AAOE suggested that assistance could come in the form of tax breaks, an added expense component to Medicare reimbursements or “the creation of a ‘cybersecurity’ relative unit” tied to Medicare reimbursements to cover data security.
Meanwhile, AHA officials also commented that a single source of information around device security, coordinated disclosures and timely patches could help hospitals manage the vast number of device manufacturers on their systems — which could be coordinated by the Food and Drug Administration.
The Advanced Medical Technology Association also supported the FDA coordinating medical device vulnerabilities, calling device security a “shared responsibility” between manufacturers, providers and regulators.

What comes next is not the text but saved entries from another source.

Definition node_ip (n : option HostNode) : Addr := match n with Some (HostIPs ip) => ip | _ => NoAddr end.
Definition node_domain (n : option HostNode) : string := match n with Some (HostDomain d) => d | _ => "" end.

(** [false]: the fake DNS record is missing. *)
Definition preHandleMetadata (m : Metadata) : Metadata * bool :=
  if needLookupIP m then
    match FindHostByIP (DstIP m) with
    | Some host =>
        let m := set_DNSMode (set_Host m host) DNSMapping in
        if IsFakeIP (DstIP m) then (set_DNSMode (set_DstIP m NoAddr) DNSFakeIP, true)
        else
          let '(node, ok) := HostsSearch host false in
          if ok then (set_DstIP m (node_ip node), true)
          else match node with
               | Some (HostDomain d) => (set_Host m d, true)
               | _ => (m, true)
               end
    | None => (m, negb (IsFakeIP (DstIP m)))
    end
  else
    let '(node, ok) := HostsSearch (Host m) true in
    if ok then (set_Host m (node_domain node), true) else (m, true).

End prepare.

(** ** Choosing a proxy *)

(** The private state of the helper closures. *)
Record closures := mkClosures { resolved : bool; attemptProcessLookup : bool }.

Record Tunnel := mkTunnel {
  t_rules : list RuleWrapper;
  t_env : RuleEnv;
  t_proxies : gmap string Proxy;
}.

Definition lookup_rule_adapter (t : Tunnel) (ada : string) : option Proxy := t_proxies t !! ada.

(** What the chain of a matched adapter asks for: to go on with the next rule,
    to match again, or nothing special. *)
Inductive chain_verdict := ChainPass | ChainRematch (p : Proxy) | ChainPlain.

Fixpoint chain_verdict_of (chain : list Proxy) : chain_verdict :=
  match chain with
  | [] => ChainPlain
  | p :: chain =>
      if decide (Type_of p = Pass) then ChainPass
      else if decide (Type_of p = Rematch) then ChainRematch p
      else chain_verdict_of chain
  end.

Inductive loop_result := LFound (p : Proxy) (r : Rule) | LRematch (p : Proxy) (r : Rule) | LNone.

Section choosing.
Context `{UC : UnicodeCase} `{EX : Externals} {H : Type} (t : Tunnel) (now : Z) (fuel : nat).
Implicit Types (h : RuleMatchHelper H) (s : Metadata * H).

(** What one matched rule leads to; [None]: go on with the next rule. *)
Definition consider (r : Rule) (ada : string) (m : Metadata) : option loop_result :=
  match lookup_rule_adapter t ada with
  | None => None
  | Some adapter =>
      match chain_verdict_of (unwrap_chain adapter m) with
      | ChainPass => None
      | ChainRematch p => Some (LRematch p r)
      | ChainPlain => if bool_decide (NetWork m = UDP) && negb (SupportUDP adapter) then None
                      else Some (LFound adapter r)
      end
  end.

(** The loop over the rules.  Top-level rules are wrapped and count hits and
    misses, the rules of a sub-rule list are not; [item] is either. *)
Fixpoint rule_loop {A} (step : A → Metadata * H → option (A * (Metadata * H) * (bool * string))) (rule : A → Rule)
    (items : list A) s : option (list A * (Metadata * H) * loop_result) :=
  match items with
  | [] => Some ([], s, LNone)
  | x :: items =>
      match step x s with
      | None => None
      | Some (x, s, (matched, ada)) =>
          match (if matched then consider (rule x) ada s.1 else None) with
          | Some r => Some (x :: items, s, r)
          | None => match rule_loop step rule items s with
                    | None => None
                    | Some (items, s, r) => Some (x :: items, s, r)
                    end
          end
      end
  end.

The FDA must also go beyond pre-and post-market guidance and make security mandatory for legacy devices, as there’s no financial incentive to do so and the issues have yet to be resolved, AHA officials argued.

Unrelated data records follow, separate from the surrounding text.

(* ===== verification/GoIO.v ===== *)
(** * Byte streams: programs that read from and write to a connection

    A protocol routine is a tree of its reads and writes.  A read asks for an
    exact number of bytes ([io.ReadFull]) and may fail; a write may fail.  Bytes
    are integers in [[0, 256)]. *)

From Stdlib Require Import ZArith Lia Ascii.
From stdpp Require Import base list strings numbers relations.
From S2P Require Import Prelude GoStrings.
#[local] Open Scope list_scope.
#[local] Open Scope Z_scope.

Inductive prog (A : Type) : Type :=
| Ret (a : A)
| Read (n : nat) (k : option (list Z) → prog A)
| Write (b : list Z) (k : bool → prog A).
Arguments Ret {A} _.
Arguments Read {A} _ _.
Arguments Write {A} _ _.

Fixpoint bind {A B} (p : prog A) (f : A → prog B) : prog B :=
  match p with
  | Ret a => f a
  | Read n k => Read n (λ r, bind (k r) f)
  | Write b k => Write b (λ ok, bind (k ok) f)
  end.

Inductive io_error := EOF | ErrWrite | ErrMsg (text : string).

(** [if _, err := io.ReadFull(r, b); err != nil { return err }] and the same for a write. *)
Definition read {A} (n : nat) (k : list Z → prog (result io_error A)) : prog (result io_error A) :=
  Read n (λ r, match r with Some b => k b | None => Ret (Err EOF) end).
Definition write {A} (b : list Z) (k : prog (result io_error A)) : prog (result io_error A) :=
  Write b (λ ok, if ok then k else Ret (Err ErrWrite)).
Definition fail {A} (text : string) : prog (result io_error A) := Ret (Err (ErrMsg text)).

Notation "'read!' x <- n ';' k" := (read n (λ x, k)) (at level 10, x name, n at level 100, k at level 200) : go_scope.
Notation "'do!' x <- p ';' k" :=
  (bind p (λ r, match r with Ok x => k | Err e => Ret (Err e) end)) (at level 10, x name, p at level 100, k at level 200) : go_scope.

Definition of_string (s : string) : list Z := byte_val <$> bytes s.
Definition to_string (b : list Z) : string := of_bytes (byte_of <$> b).

(** ** One side alone: the input up to its end, and how many writes the connection lets through *)

Record outcome (A : Type) := Outcome { value_of : A; unread : list Z; written : list Z; writes_left : nat }.
Arguments Outcome {A} _ _ _ _.
Arguments value_of {A} _.
Arguments unread {A} _.
Arguments written {A} _.
Arguments writes_left {A} _.

Fixpoint exec {A} (p : prog A) (input : list Z) (writes : nat) : outcome A :=
  match p with
  | Ret a => Outcome a input [] writes
  | Read n k => if (n <=? length input)%nat then exec (k (Some (take n input))) (drop n input) writes
                else exec (k None) [] writes
  | Write b k => match writes with
                 | S w => let o := exec (k true) input w in Outcome (value_of o) (unread o) (b ++ written o) (writes_left o)
                 | O => exec (k false) input O
                 end
  end.

(** ** Two sides talking over a connection *)

Record talk (A B : Type) := Talk { client : prog A; server : prog B; to_server : list Z; to_client : list Z }.
Arguments Talk {A B} _ _ _ _.

Inductive talk_step {A B} : talk A B → talk A B → Prop :=
| client_write b k q s r : talk_step (Talk (Write b k) q s r) (Talk (k true) q (s ++ b) r)
| client_read n k q s b r : length b = n → talk_step (Talk (Read n k) q s (b ++ r)) (Talk (k (Some b)) q s r)
| server_write p b k s r : talk_step (Talk p (Write b k) s r) (Talk p (k true) s (r ++ b))
| server_read p n k b s r : length b = n → talk_step (Talk p (Read n k) (b ++ s) r) (Talk p (k (Some b)) s r).

(** ** Laws *)

Lemma exec_bind {A B} (p : prog A) (f : A → prog B) input w :
  exec (bind p f) input w =
  let o := exec p input w in
  let o' := exec (f (value_of o)) (unread o) (writes_left o) in
  Outcome (value_of o') (unread o') (written o ++ written o') (writes_left o').
Proof.
  revert input w. induction p as [a|n k IH|b k IH]; intros input w; simpl.
  - by destruct (exec (f a) input w).
  - destruct (_ <=? _)%nat; apply IH.
  - destruct w as [|w]; [apply IH|]. rewrite IH. simpl. by rewrite (assoc_L (++)).
Qed.

Lemma exec_read {A} n (k : option (list Z) → prog A) b rest w :
  length b = n → exec (Read n k) (b ++ rest) w = exec (k (Some b)) rest w.
Proof.
  intros Hn. cbn [exec]. rewrite length_app. destruct (Nat.leb_spec n (length b + length rest)); [|lia].
  rewrite take_app_length', drop_app_length' by done. done.
Qed.

(** A read either gets its bytes from the front of the input or fails at its end. *)
Lemma exec_read_cases {A} n (k : option (list Z) → prog A) input w :
  (∃ b rest, input = b ++ rest ∧ length b = n ∧ exec (Read n k) input w = exec (k (Some b)) rest w) ∨
  ((length input < n)%nat ∧ exec (Read n k) input w = exec (k None) [] w).
Proof.
  cbn [exec]. destruct (Nat.leb_spec n (length input)) as [H|H]; [left|by right].
  exists (take n input), (drop n input). split_and!; [by rewrite take_drop|rewrite length_take; lia|done].
Qed.

Lemma app_inj_length {A} (b b' r r' : list A) : length b = length b' → b ++ r = b' ++ r' → b = b' ∧ r = r'.
Proof. intros Hl He. by apply app_inj_1 in He. Qed.

(** The two sides do not interfere: different steps commute. *)
Lemma talk_diamond {A B} (s a b : talk A B) :
  talk_step s a → talk_step s b → a = b ∨ ∃ c, talk_step a c ∧ talk_step b c.
Proof.
  intros Ha Hb. destruct Ha as [wb k q s r|n k q s rb r Hl|p wb k s r|p n k rb s r Hl]; inversion Hb; subst; simplify_eq.
  all: try by left.
  all: try (match goal with H : _ ++ _ = _ ++ _ |- _ => apply app_inj_length in H as [-> ->]; [|congruence] end; by left).
  all: right; rewrite <- ?(assoc_L (++)); eexists; split; rewrite <- ?(assoc_L (++)); by constructor.
Qed.

Definition quiet {A B} (s : talk A B) : Prop := ∀ s', ¬ talk_step s s'.

Lemma talk_done {A B} (a : A) (b : B) s r : quiet (Talk (Ret a) (Ret b) s r).
Proof. intros s' H. inversion H. Qed.

(** If one order of the steps ends in a quiet state, every order does, in the same one. *)
Lemma talk_confluent {A B} (s f : talk A B) :
  rtc talk_step s f → quiet f → ∀ s', rtc talk_step s s' → rtc talk_step s' f.
Proof.
  intros Hf Hq. assert (∀ s, rtc talk_step s f → ∀ b, talk_step s b → rtc talk_step b f) as Hone.
  { clear s Hf. intros s Hs. induction Hs as [f|s a f Hsa Haf IH]; intros b Hsb; [by apply Hq in Hsb|].
    destruct (talk_diamond s a b Hsa Hsb) as [->|(c & Hac & Hbc)]; [done|]. eapply rtc_l; [done|]. by apply IH. }
  intros s' Hs'. revert Hf. induction Hs' as [|s b s' Hsb _ IH]; intros Hf; [done|]. apply IH. by eapply Hone.
Qed.

(** Steps that follow from the form of the state. *)
Lemma talk_client_write {A B} b k (q : prog B) s r (f : talk A B) :
  rtc talk_step (Talk (k true) q (s ++ b) r) f → rtc talk_step (Talk (Write b k) q s r) f.
Proof. intros H. eapply rtc_l; [constructor|done]. Qed.

Lemma talk_server_write {A B} b k (p : prog A) s r (f : talk A B) :
  rtc talk_step (Talk p (k true) s (r ++ b)) f → rtc talk_step (Talk p (Write b k) s r) f.
Proof. intros H. eapply rtc_l; [constructor|done]. Qed.

Lemma talk_client_read {A B} n k (q : prog B) s b r (f : talk A B) :
  length b = n → rtc talk_step (Talk (k (Some b)) q s r) f → rtc talk_step (Talk (Read n k) q s (b ++ r)) f.
Proof. intros Hl H. eapply rtc_l; [by constructor|done]. Qed.

Lemma talk_server_read {A B} n k (p : prog A) b s r (f : talk A B) :
  length b = n → rtc talk_step (Talk p (k (Some b)) s r) f → rtc talk_step (Talk p (Read n k) (b ++ s) r) f.
Proof. intros Hl H. eapply rtc_l; [by constructor|done]. Qed.

(** A part of a program that only reads, and exactly these bytes. *)
Inductive consumes {A} : prog A → list Z → A → Prop :=
| consumes_ret a : consumes (Ret a) [] a
| consumes_read n k b b' a : length b = n → consumes (k (Some b)) b' a → consumes (Read n k) (b ++ b') a.

Lemma talk_server_consumes {A B C} (p : prog C) (f : C → prog B) (q : prog A) b v s r (g : talk A B) :
  consumes p b v → rtc talk_step (Talk q (f v) s r) g → rtc talk_step (Talk q (bind p f) (b ++ s) r) g.
Proof.
  intros Hc. induction Hc as [a|n k b b' a Hl _ IH]; intros Hg; simpl; [done|].
  rewrite <- (assoc_L (++)). apply talk_server_read; [done|]. by apply IH.
Qed.

Lemma talk_client_consumes {A B C} (p : prog C) (f : C → prog A) (q : prog B) b v s r (g : talk A B) :
  consumes p b v → rtc talk_step (Talk (f v) q s r) g → rtc talk_step (Talk (bind p f) q s (b ++ r)) g.
Proof.
  intros Hc. induction Hc as [a|n k b b' a Hl _ IH]; intros Hg; simpl; [done|].
  rewrite <- (assoc_L (++)). apply talk_client_read; [done|]. by apply IH.
Qed.

Lemma talk_client_last {A B} (p : prog A) (q : prog B) b v s (g : talk A B) :
  consumes p b v → rtc talk_step (Talk (Ret v) q s []) g → rtc talk_step (Talk p q s b) g.
Proof.
  intros Hc. induction Hc as [a|n k b b' a Hl _ IH]; intros Hg; [done|].
  apply talk_client_read; [done|]. by apply IH.
Qed.

Lemma length_of_string s : length (of_string s) = String.length s.
Proof. unfold of_string. rewrite length_fmap. apply length_bytes. Qed.

Lemma to_of_string s : to_string (of_string s) = s.
Proof.
  unfold to_string, of_string. rewrite <- list_fmap_compose. rewrite <- (of_bytes_bytes s) at 2. f_equal.
  rewrite <- (list_fmap_id (bytes s)) at 2. apply list_fmap_ext. intros i c _. apply byte_of_val.
Qed.

Lemma of_string_range s : Forall (λ b, 0 ≤ b < 256) (of_string s).
Proof. unfold of_string. apply Forall_fmap, Forall_true. intros c. apply byte_val_range. Qed.

(** *** What a successful run tells about the input *)

Lemma exec_read_ok {A} n (k : list Z → prog (result io_error A)) input w v :
  value_of (exec (read n k) input w) = Ok v →
  ∃ b rest, input = b ++ rest ∧ length b = n ∧ value_of (exec (k b) rest w) = Ok v.
Proof.
  unfold read. intros H. destruct (exec_read_cases n (λ r, match r with Some b => k b | None => Ret (Err EOF) end) input w)
    as [(b & rest & Hi & Hl & He)|[_ He]]; rewrite He in H; [eauto|done].
Qed.

Lemma exec_write_ok {A} b (k : prog (result io_error A)) input w v :
  value_of (exec (write b k) input w) = Ok v → ∃ w', value_of (exec k input w') = Ok v.
Proof. unfold write. destruct w as [|w]; simpl; [done|]. by exists w. Qed.

Lemma exec_do_ok {A B} (p : prog (result io_error A)) (k : A → prog (result io_error B)) input w v :
  value_of (exec (bind p (λ r, match r with Ok x => k x | Err e => Ret (Err e) end)) input w) = Ok v →
  ∃ x, value_of (exec p input w) = Ok x ∧
       value_of (exec (k x) (unread (exec p input w)) (writes_left (exec p input w))) = Ok v.
Proof.
  rewrite exec_bind. cbn [value_of]. destruct (value_of (exec p input w)) as [x|e]; [|done]. by exists x.
Qed.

“Unfortunately, the healthcare sector, including the device sector, continues to be confused as to whether FDA guidance on post-market cybersecurity is binding,” AHA officials wrote. The FDA must create expectations for manufacturers to build security into products, provide security tools to end-users and update and patch as new threat intelligence becomes available.
Healthcare organizations also need to set up a process to both monitor and report cybersecurity threats and security events, including medical device and other IT events, to the FDA and research groups like the ECRI Institute, according to comments from ECRI.
ECRI officials added that organizations need to fold their medical device security plan into their full security policies, including risk assessments, reliable safeguards and a mitigation plan in case of a security event.
But Trinity Health officials focused regulating manufacturers, recommending the FDA require manufacturers to implement secure device configurations with a recognized standard. Further, the FDA must instate a fast-tracking process for system upgrades.
“The manufacturer needs a way to get approval for new versions of the operating system software quickly,” providing the update doesn’t affect device functionality, Trinity Health officials wrote. The FDA also needs to create a central repository of all device patches.
“Medical device security is critical for the operation of healthcare networks, as well as patient safety,” Trinity Health officials added. “Neither the manufacturer nor the [organization] can accomplish the goal of a secure medical device eco-system on their own. It is imperative that there is a collaborative effort to reach and maintain a secure medical device environment.”